Prime minister Narendra Modi’s cabinet plans to make permanent three emergency executive orders introduced in June, which it says are aimed at giving farmers’ the freedom to sell directly to institutional buyers such as big trading houses, large retailers and food processors.
Many farmer organisations agree that the new laws will remove an impediment to selling directly to big buyers such as Wal-Mart Stores and Tesco, but oppose the legislation because they say that producers will be left with no bargaining power.
The laws also remove farm goods from the list of essential commodities and provide a framework for contract farming.
Badal was the only representative in cabinet from the Shiromani Akali Dal, an ally of Modi’s ruling Bharatiya Janata Party (BJP).
She termed the three bills as “anti-farmer” in her tweet.
Badal’s party has a strong base in the northern state of Punjab, one of India’s two bread basket states, where farmers form an influential voting bloc.
Modi’s BJP enjoys an overwhelming majority in parliament, and the Shiromani Akali Dal hasn’t made it clear whether it would pull out of the ruling coalition.
Both houses of parliament still need to approve making the bills permanent.
India’s main opposition Congress party has also criticised Modi’s government for trying to change age-old rules that govern Indian agriculture.

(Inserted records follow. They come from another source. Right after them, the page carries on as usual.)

(** C10: the frame that [upsert_from_dict] builds from the dict has one
    unnamed index level, so it names no key and neither builder returns a
    statement for it; [_create_table_from_dataframe] on it hands nothing to the
    driver (for a dict, whose keys are distinct, it prints the refusal and
    returns); and the whole dict upsert, on any adapter in any state, adds no
    table-creating call to those already made. *)
Theorem dict_upsert_never_creates (t : string) (data : list (string * value)) (st : state) :
  index_names (DataFrame_of_dict data) = [None]
  ∧ (∀ b q, create_table_query b t (DataFrame_of_dict data) ≠ Ok (Some q)
            ∧ PostgresDB_create_table_query t (DataFrame_of_dict data) ≠ Ok (Some q))
  ∧ calls (env (_create_table_from_dataframe t (DataFrame_of_dict data) st).2)
      = calls (env st)
  ∧ server (env (_create_table_from_dataframe t (DataFrame_of_dict data) st).2)
      = server (env st)
  ∧ (NoDup data.*1 →
     _create_table_from_dataframe t (DataFrame_of_dict data) st = print NoIndex st)
  ∧ created (upsert_from_dict t data st).2 = created st.
Proof.
  split; [reflexivity|]. split.
  { intros b q. unfold create_table_query, PostgresDB_create_table_query.
    split; case_decide; cbn; congruence. }
  assert (∀ r, keeps (same_on (λ st, (calls (env st), server (env st)))) (print r))
    by (intros; same).
  pose proof (create_table_without_index_kept
                (same_on (λ st, (calls (env st), server (env st)))) H0 t
                (DataFrame_of_dict data) eq_refl st) as Hc.
  unfold same_on in Hc. injection Hc as Hc1 Hc2.
  split; [done|]. split; [done|]. split.
  { intros Hnd. unfold _create_table_from_dataframe, bind, class_of_self.
    cbv beta iota zeta.
    destruct (kind (self st)); unfold table_statement, create_table_query,
      PostgresDB_create_table_query;
      rewrite columns_of_dict, decide_True by done; reflexivity. }
  apply (upsert_from_dict_kept (same_on created)).
  - intros; same.
  - apply get_primary_key_same_created.
  - intros c q p Hq. apply cursor_run_same_created. by destruct q.
Qed.

(** ** Upserts into a table recorded as keyless *)

Lemma create_table_self_inserted t df st :
  self (_create_table_from_dataframe t df st).2 = self st
  ∧ inserted (_create_table_from_dataframe t df st).2 = inserted st.
Proof.
  assert (same_on (λ st, (self st, inserted st)) st
            (_create_table_from_dataframe t df st).2) as Hk.
  { apply (create_table_kept (same_on (λ st, (self st, inserted st)))).
    - intros; same.
    - intros t' cwt pk.
      apply (cursor_run_kept _ (λ e, is_insert e = false)); [| intros; same | done].
      intros e He [a w]. unfold same_on, inserted. cbn. f_equal.
      apply filter_snoc_false. by rewrite He. }
  unfold same_on in Hk. by injection Hk.
Qed.

Lemma create_table_without_index_handed t df st :
  primary_keys_of df = [] →
  handed (_create_table_from_dataframe t df st).2 = handed st.
Proof.
  intros Hpk.
  apply (create_table_without_index_kept (same_on handed)); [intros; same | done].
Qed.

(** What follows table creation in the DuckDB and PostgreSQL upserts changes
    nothing when the cache records the table as keyless. *)
Lemma second_lookup_hits {A} t (st : state) (k : option (list string) → M state A) :
  keyless t st → bind (_get_primary_key t) k st = k (Some []) st.
Proof.
  intros (c & Hc & Hpk). destruct st as [a w]. unfold bind.
  by rewrite (get_primary_key_hit a w c t []).
Qed.

Lemma cursor_run_calls c q p st :
  is_Some (connection (self st)) →
  calls (env (cursor_run c q p st).2) = calls (env st) ++ [Statement c q p].
Proof.
  intros [h Hconn]. destruct st as [[b cf ca co] [fs sv cl cn]]; cbn in *; subst.
  unfold cursor_run. run. destruct h; [|done]. destruct sv; [|done]. run.
  by destruct (run b c q p s).1.
Qed.

Lemma create_table_returns_ok (t : string) (df : DataFrame) (st : state) :
  NoDup (columns df) → (_create_table_from_dataframe t df st).1 = Ok ().
Proof.
  intros Hnd. unfold _create_table_from_dataframe, bind at 1, class_of_self.
  cbv beta iota.
  assert (∃ r, table_statement (kind (self st)) t df = Ok r) as [r ->].
  { unfold table_statement, create_table_query, PostgresDB_create_table_query.
    destruct (kind (self st)); rewrite decide_True by done; cbv zeta;
      destruct (primary_keys_of df); eauto. }
  destruct r as [q|]; [|done]. unfold try_except.
  match goal with |- context [match ?m st with _ => _ end] =>
    destruct (m st) as [[[]|e] st'] end; reflexivity.
Qed.

(** The attempt that ends every upsert: the statement is handed to the
    driver whether or not the driver accepts it. *)
Lemma insert_attempt_inserted (c : call) (q : statement) (p : list (list value))
    (after : M state unit) (r : report) (st : state) :
  is_Some (connection (self st)) → is_insert (Statement c q p) = true →
  calls (env (after (cursor_run c q p st).2).2) = calls (env (cursor_run c q p st).2) →
  inserted (try_except (cursor_run c q p ;; after) (print r) st).2
  = inserted st ++ [Statement c q p].
Proof.
  intros Hconn Hq Hafter.
  pose proof (cursor_run_calls c q p st Hconn) as Hcalls.
  unfold try_except, bind.
  destruct (cursor_run c q p st) as [[u|e] st1]; cbn [fst snd] in *.
  - destruct (after st1) as [[u'|e'] st2]; cbn [fst snd] in *;
      unfold inserted; cbn; rewrite ?Hafter, Hcalls, filter_app; cbn;
      by rewrite decide_True.
  - unfold inserted. cbn. rewrite Hcalls, filter_app. cbn. by rewrite decide_True.
Qed.

(** C2, as the code has it: when the cache has no key for the table and
    discovery finds no key column, an upsert on the DuckDB and PostgreSQL
    adapters adds no inserting call to those already made, and if moreover the
    data names no index level, it hands no statement at all to the engine and
    the store is as before.  On the SQLite adapter, in the same situation, a
    non-empty batch whose column labels are distinct and whose index labels
    are distinct and differ from them, and a non-empty dict, have their
    [INSERT OR REPLACE] handed to the driver with their rows. *)
Theorem keyless_upsert_inserts_nothing (a : adapter) (w : world) (f : string)
    (c : cache_t) (s : store) (t : string) (d : data) :
  cache_file a = Some f → cache a = Some c → connection a = Some Open →
  server w = Some s →
  c !! t ≫= primary_key = None → primary_key_rows (kind a) t s = Some [] →
  let st' := (upsert t d (State a w)).2 in
  (kind a ≠ Sqlite →
     inserted st' = inserted (State a w)
     ∧ (designates_no_key d → handed st' = handed (State a w)))
  ∧ (kind a = Sqlite →
     match d with
     | Frame df =>
         empty df = false → NoDup (columns df) → reset_index_ok df →
         inserted st'
         = inserted (State a w)
             ++ [Statement ExecuteMany (InsertOrReplace t (index_labels df ++ columns df))
                           (reset_index_rows df)]
     | Dict data =>
         data ≠ [] → NoDup data.*1 →
         inserted st'
         = inserted (State a w)
             ++ [Statement Execute (InsertOrReplace t data.*1) [data.*2]]
     | Other => inserted st' = inserted (State a w)
     end).
Proof.
  intros Hf Hc Hconn Hs Hmiss Hrows.
  pose proof (get_primary_key_found a w f c s t [] Hf Hc Hmiss Hconn Hs Hrows) as Hfirst.
  cbv zeta in Hfirst.
  match type of Hfirst with _ = (_, ?x) => set (st1 := x) in * end.
  assert (Hk1 : keyless t st1).
  { eexists. split; [reflexivity|]. by rewrite lookup_insert_eq. }
  assert (Hi1 : inserted st1 = inserted (State a w)).
  { unfold inserted. cbn. by apply filter_snoc_false. }
  assert (Hh1 : handed st1 = handed (State a w)).
  { unfold handed. cbn. rewrite Hs. f_equal. by apply filter_snoc_false. }
  assert (Hafter : ∀ df (rest : M state unit),
            (∀ st2, keyless t st2 → (rest st2).2 = st2) →
            let st' := ((pk <- _get_primary_key t ;;
                         (if falsy pk then _create_table_from_dataframe t df else ret ()) ;;
                         rest) (State a w)).2 in
            inserted st' = inserted (State a w)
            ∧ (primary_keys_of df = [] → handed st' = handed (State a w))).
  { intros df rest Hrest. cbv zeta.
    destruct (create_table_self_inserted t df st1) as [Hself Hins].
    pose proof (create_table_without_index_handed t df st1) as Hhand.
    assert (((pk <- _get_primary_key t ;;
              (if falsy pk then _create_table_from_dataframe t df else ret ()) ;;
              rest) (State a w)).2 = (_create_table_from_dataframe t df st1).2) as ->.
    { unfold bind at 1. rewrite Hfirst. cbn [falsy]. unfold bind.
      destruct (_create_table_from_dataframe t df st1) as [[u|e] st2]; cbn [fst snd] in *;
        [|done].
      apply Hrest. destruct Hk1 as (c1 & Hc1 & Hpk1). exists c1. by rewrite Hself. }
    split; [congruence|]. intros Hpk. rewrite Hhand by done. done. }
  assert (Hpure : ∀ {A} (r : result A) (k : A → M state unit) st2,
            (∀ x, (k x st2).2 = st2) → (bind (λ st, (r, st)) k st2).2 = st2).
  { intros A r k st2 Hk. unfold bind. destruct r; cbn; [apply Hk | done]. }
  assert (Hcreated : ∀ df, NoDup (columns df) →
            ∃ st2, _create_table_from_dataframe t df st1 = (Ok (), st2)
                   ∧ is_Some (connection (self st2))
                   ∧ inserted st2 = inserted (State a w)).
  { intros df Hnd. pose proof (create_table_returns_ok t df st1 Hnd) as Hok.
    destruct (create_table_self_inserted t df st1) as [Hself Hins].
    destruct (_create_table_from_dataframe t df st1) as [r st2]. cbn in Hok, Hself, Hins.
    subst r. exists st2. split; [done|]. split; [rewrite Hself; cbn; eauto|].
    by rewrite Hins. }
  assert (Hcommit : ∀ r st2, calls (env ((commit ;; print r) st2).2) = calls (env st2)).
  { intros r [[b' cf ca [[|]|]] [fs [s'|] cl cn]]; by run. }
  cbv zeta. unfold upsert, upsert_from_dataframe, upsert_from_dict. split; intros Hb.
  - destruct d as [df|data|]; cbn [designates_no_key].
    + unfold bind at 1, class_of_self. cbn.
      destruct (kind a) eqn:Ek; [done| |].
      * unfold DuckDB_upsert_from_dataframe. destruct (empty df); [by cbn|].
        apply Hafter. intros st2 Hk2.
        apply Hpure. intros cols. apply Hpure. intros vals.
        by rewrite second_lookup_hits.
      * unfold PostgresDB_upsert_from_dataframe. destruct (empty df); [by cbn|].
        apply Hafter. intros st2 Hk2.
        apply Hpure. intros vals.
        by rewrite second_lookup_hits.
    + unfold bind at 1, class_of_self. cbn.
      destruct (kind a) eqn:Ek; [done| |].
      * unfold DuckDB_upsert_from_dict. destruct data as [|kv data]; [by cbn|].
        split; [|intros _]; apply Hafter; try done;
          intros st2 Hk2; by rewrite second_lookup_hits.
      * unfold PostgresDB_upsert_from_dict. destruct data as [|kv data]; [by cbn|].
        split; [|intros _]; apply Hafter; try done;
          intros st2 Hk2; by rewrite second_lookup_hits.
    + by cbn.
  - destruct d as [df|data|].
    + intros Hne Hnd Hok. unfold bind at 1, class_of_self. cbn [self fst snd]. rewrite Hb.
      unfold SQLiteDB_upsert_from_dataframe. rewrite Hne.
      unfold bind at 1. rewrite Hfirst. cbn [falsy].
      destruct (Hcreated df Hnd) as (st2 & Hrun & Hconn2 & Hins2).
      unfold bind at 1. rewrite Hrun.
      unfold reset_index_columns, reset_index_values. rewrite !decide_True by done.
      unfold bind at 1. unfold bind at 1.
      rewrite insert_attempt_inserted; [by rewrite Hins2 | done | done | apply Hcommit].
    + intros Hne Hnd. unfold bind at 1, class_of_self. cbn [self fst snd]. rewrite Hb.
      unfold SQLiteDB_upsert_from_dict. destruct data as [|kv data]; [done|].
      unfold bind at 1. rewrite Hfirst. cbn [falsy].
      destruct (Hcreated (DataFrame_of_dict (kv :: data))) as (st2 & Hrun & Hconn2 & Hins2).
      { by rewrite columns_of_dict. }
      unfold bind at 1. rewrite Hrun.
      rewrite insert_attempt_inserted; [by rewrite Hins2 | done | done | apply Hcommit].
    + by cbn.
Qed.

Currently, India’s antiquated Agriculture Produce Marketing Committee Act (APMC) requires all farmers to sell their produce at the wholesale markets in most of the country’s 29 states.
Modi’s administration has clarified that the wholesale markets will operate as usual as the APMC Act hasn’t been abolished, and the government only aims to empower farmers to sell directly to buyers.